Jared’s voice buzzed over the radio in my ear. “We’ve encountered human casualties.”

“Same here,” I returned. My voice sounded distant, faint, like it didn’t belong to me. I gathered up a blood-stained white sheet, and draped it across the body at my feet before rising.

My team stood, facing me. Grown men—hardened, seasoned Kala soldiers—with tear-rimmed eyes, looked to me for direction as I fisted my hands to keep them from shaking. I craved a steadying breath to compose myself, but didn’t dare. Not yet. Not in that room. Taking a deep breath of air polluted by death would send me running for a corner to throw up in.

I pushed past the guys, moving for the door. “Let’s keep moving,” I ordered in the best fake-composed voice I could muster. “There might be some still alive somewhere.”

The fresh air in the hallway helped alleviate the souring in my stomach, but did nothing to erase the images burned into my memory. I doubted anything ever would, but I at least had regained enough control over my emotions to trudge forward.

The other team leaders barked in my ear, distracting me from what I had just seen.

A heavy Skotadi presence had been discovered on the other side of the village; Jas’s team and their accompanying defensive assistance were moving through the administrative building, and suspected that they were closing in on the demigods based on the number of Skotadi they had encountered; Jared reported three rooms with bodies in addition to the one my team had found.

The strain in his voice hinted at his own struggle with the discovery. It seemed the school was being used as the village morgue, and we were the unlucky ones to discover it. At least we were spared from a heavy Skotadi presence in the school. I suspected my guys weren’t at the top of their game after finding that room, so the less Skotadi resistance we encountered the better.

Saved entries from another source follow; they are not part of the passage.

(** One element of the [map] of [formatConversation]. *)
Definition formatMessage (m : ChatMessage) : jsstring :=
  (match role m with user => str "You" | model => str "Advisor" end)
  ++ str ": " ++ text m ++ [newline]
  ++ match groundingChunks m with
     | Some (c :: cs) =>
         [newline] ++ str "Sources: "
         ++ join (str ", ") (truthyUris (c :: cs)) ++ [newline]
     | _ => []
     end.

Definition conversationSeparator : jsstring :=
  [newline] ++ str "---" ++ [newline; newline].

Definition formatConversation (ms : list ChatMessage) : jsstring :=
  join conversationSeparator (map formatMessage ms).

(** The label of the source link of [u]: the title of the first chunk with
    that uri, [chunk?.web?.title || "Source"]. *)
Definition titleShown (cs : list GroundingChunk) (u : jsstring) : jsstring :=
  match find (fun c => match uriOf c with
                       | Some v => eqb v u
                       | None => false
                       end) cs with
  | Some c => orString (match web c with
                        | Some w => title w
                        | None => None
                        end) (str "Source")
  | None => str "Source"
  end.

(** The source links rendered under a message: uri and label. *)
Definition displayedSources (cs : list GroundingChunk)
  : list (jsstring * jsstring) :=
  map (fun u => (u, titleShown cs u)) (setOfList (truthyUris cs)).

(** *** Start of the chat *)

(** The module state of [geminiService.ts] and the environment it reads. *)
Record Service : Type := {
  API_KEY : option jsstring;
  ai : bool;
  chatSession : bool
}.

Definition apiKeyMissing : JsError :=
  {| message :=
       Some (str "API Key is missing. Please add API_KEY to your environment variables.");
     typeError := None |}.

(** [getAI()] then [chats.create]: the error thrown, or the module state
    with a session. *)
Definition initializeChat (v : Service) : JsError + Service :=
  if ai v then inr {| API_KEY := API_KEY v; ai := true; chatSession := true |}
  else
    match API_KEY v with
    | Some k =>
        if truthy k
        then inr {| API_KEY := API_KEY v; ai := true; chatSession := true |}
        else inl apiKeyMissing
    | None => inl apiKeyMissing
    end.

(** The component state with [isInitializing], and the service. *)
Record Shell : Type := {
  core : State;
  isInitializing : bool;
  service : Service
}.

Definition startFailed : jsstring :=
  str "Failed to start chat. Please refresh and try again.".

(** [handleStart()] *)
Definition handleStart (now : Z) (remote : Remote) (a : Shell) : Shell :=
  if negb (truthy (trim (inputText (core a)))) || isInitializing a then a
  else
    let s := setHasStarted true (core a) in
    let '(s, v) :=
      match initializeChat (service a) with
      | inr v =>
          if negb (isMountedRef s) then (s, v)
          else (handleSend now remote s, v)
      | inl err =>
          if negb (isMountedRef s) then (s, service a)
          else (setError (Some startFailed) s, service a)
      end in
    {| core := s;
       isInitializing := if isMountedRef s then false else true;
       service := v |}.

We cleared three more rooms. Each room we found empty pushed the visions that haunted me farther away, and helped to strengthen my confidence. Each step I took replaced my lingering sadness with anger and a need for vengeance. By the time we reached the end of the first hallway, I was back in warrior-mode and ready to make every one of the Skotadi pay for the devastation they had caused this village.

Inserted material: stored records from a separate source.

(** X9.  A session gets into a broadcast group only by connecting (the
    group named by its own handle) or through its own join to a room of
    the registry: after any sequence of operations, a member of a group
    was one at the start, or the sequence holds that connect or such a
    join.  No event puts another session than its sender into a group. *)
Theorem grouped_only_by_own_connect_or_join (lib : sio_library)
    (ops : list op) (s : store)
    (x r : string) :
  x ∈ members (sio_rooms (run lib ops s)) r →
  x ∈ members (sio_rooms s) r
  ∨ (Connect x ∈ ops ∧ r = x)
  ∨ ∃ data, Join x data ∈ ops ∧ d_roomId data = Some r.
Proof.
  revert s. unfold run. induction ops as [|o ops IH]; intros s; simpl.
  - by left.
  - intros [Hin | [[Hc ->] | (d & Hd & Hr)]]%IH.
    + apply step_members in Hin as [? | [[-> ->] | (d & -> & Hr & _)]].
      * by left.
      * right. left. split; [apply list_elem_of_here | done].
      * right. right. exists d. split; [apply list_elem_of_here | done].
    + right. left. split; [by apply list_elem_of_further | done].
    + right. right. exists d. split; [by apply list_elem_of_further | done].
Qed.

Lemma grouped_only_by_own_connect_or_join_witness :
  "b" ∈ members (sio_rooms (ex_store (ex_room_naive "active"))) "room-1"
  ∨ (Connect "b" ∈ [Join "a" (ex_event (Some "room-1"));
                    Join "b" (ex_event (Some "room-1"))] ∧ "room-1" = "b")
  ∨ ∃ data, Join "b" data ∈ [Join "a" (ex_event (Some "room-1"));
                             Join "b" (ex_event (Some "room-1"))]
            ∧ d_roomId data = Some "room-1".
Proof.
  apply (grouped_only_by_own_connect_or_join plain_methods
           [Join "a" (ex_event (Some "room-1")); Join "b" (ex_event (Some "room-1"))]
           (ex_store (ex_room_naive "active")) "b" "room-1").
  vm_compute. set_solver.
Defined.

My team took flanking positions as we rounded the corner into another hallway—a short one with only two doors. The one closest to us was an extra tall set of double doors, and I suspected they led to a cafeteria or gymnasium.

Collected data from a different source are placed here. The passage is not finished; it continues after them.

(** The empty descriptor of hw2, parsed after settings were changed. *)
Lemma settings_follow_their_directives_witness :
  executable
    (final (get_valid_test_file Sample.all_pass (Sample.self_of Sample.run_dist) "cs101"
              Sample.specs_folder "hw2" "/tmp/codeval2fixed"
              (set_executable (Some "run.sh")
                 (entered "/tmp/codeval2fixed" initial_state)))) = None.
Proof.
  apply (proj1 (settings_follow_their_directives Sample.all_pass
                  (Sample.self_of Sample.run_dist) "cs101" Sample.specs_folder "hw2"
                  "/tmp/codeval2fixed"
                  (set_executable (Some "run.sh") (entered "/tmp/codeval2fixed" initial_state))
                  {| display_name := "hw2.codeval"; file_data := "" |}
                  eq_refl ltac:(eexists; vm_compute; reflexivity))).
  reflexivity.
Defined.

Lemma stable_ok_of_stable {A} (R : state → state → Prop) (m : M A) :
  stable R m → stable_ok R m.
Proof. intros H s a _. apply H. Qed.

Lemma stable_ok_bind {A B} (R : state → state → Prop) (m : M A) (f : A → M B) :
  (∀ s1 s2 s3, R s1 s2 → R s2 s3 → R s1 s3) →
  stable_ok R m → (∀ a, stable_ok R (f a)) → stable_ok R (bind m f).
Proof.
  intros Htrans Hm Hf s b. specialize (Hm s). unfold bind, outcome, final in *.
  destruct (m s) as [[[a|e] s1] t1]; cbn [fst snd] in *; [|discriminate].
  specialize (Hf a s1). unfold outcome, final in Hf.
  destruct (f a s1) as [[r2 s2] t2]; cbn [fst snd] in *.
  intros ->. eapply Htrans; [apply (Hm a eq_refl) | apply (Hf b eq_refl)].
Qed.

As we entered, it became immediately obvious that it didn’t matter what the large room was, because it could have been any room and the only thing that mattered was the bodies that filled it. Again, the stench of death hit me, though not as powerful as it had been in the smaller classroom.

Before us stretched row upon row of narrow cots, occupied by bodies.

There had to be hundreds of them …

“This one is still alive!”

I followed Caleb’s voice, and stepped closer to the cot closest to the door, and noted the slight movement of the man’s chest. Barely. I glanced around the expansive room filled with pale and wheezing villagers. Each raspy breath I heard sounded like someone’s last. By some miracle, they all hung on to life.